*Data for this exercise:*
(* ===== verification/Retry.v ===== *)
(** * Retries with backoff (src/internal/discovery/retry.go)

    The two retry loops over an operation given by its outcomes, the delay
    between attempts in binary64, and the case-insensitive search that decides
    which errors are retried. The context and the random numbers are the
    environment's: [done_before] and [done_waiting] say whether the context is
    cancelled when attempt [i] looks, [random] is what [rand.Float64] draws. *)
From Stdlib Require Import ZArith Lia SpecFloat Ascii.
From stdpp Require Import base list strings.
From S2P Require Import Prelude GoBase.

Definition asciiCaseOffset : Z := 32.
Definition retryDefaultMaxAttempts : Z := 3.
Definition retryFastMaxAttempts : Z := 2.
Definition retryBackoffFactor : spec_float := Eval vm_compute in float64 2.
Definition retryDefaultJitter : spec_float := Eval vm_compute in float64_const 2 10.
Definition retryFastJitter : spec_float := Eval vm_compute in float64_const 1 10.
Definition retrySNMPJitter : spec_float := Eval vm_compute in float64_const 25 100.
Definition retryDiscoveryJitter : spec_float := Eval vm_compute in float64_const 15 100.

(** A string as its bytes. *)
Definition gostring : Type := bytes.
Definition str (s : string) : gostring := map (λ c, Z.of_nat (nat_of_ascii c)) (String.list_ascii_of_string s).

*Work to be completed:* Produce an exact repeat of the lines from the one containing "which errors are" through the last line of the data, and nothing more.

*Written solution:*
    which errors are retried. The context and the random numbers are the
    environment's: [done_before] and [done_waiting] say whether the context is
    cancelled when attempt [i] looks, [random] is what [rand.Float64] draws. *)
From Stdlib Require Import ZArith Lia SpecFloat Ascii.
From stdpp Require Import base list strings.
From S2P Require Import Prelude GoBase.

Definition asciiCaseOffset : Z := 32.
Definition retryDefaultMaxAttempts : Z := 3.
Definition retryFastMaxAttempts : Z := 2.
Definition retryBackoffFactor : spec_float := Eval vm_compute in float64 2.
Definition retryDefaultJitter : spec_float := Eval vm_compute in float64_const 2 10.
Definition retryFastJitter : spec_float := Eval vm_compute in float64_const 1 10.
Definition retrySNMPJitter : spec_float := Eval vm_compute in float64_const 25 100.
Definition retryDiscoveryJitter : spec_float := Eval vm_compute in float64_const 15 100.

(** A string as its bytes. *)
Definition gostring : Type := bytes.
Definition str (s : string) : gostring := map (λ c, Z.of_nat (nat_of_ascii c)) (String.list_ascii_of_string s).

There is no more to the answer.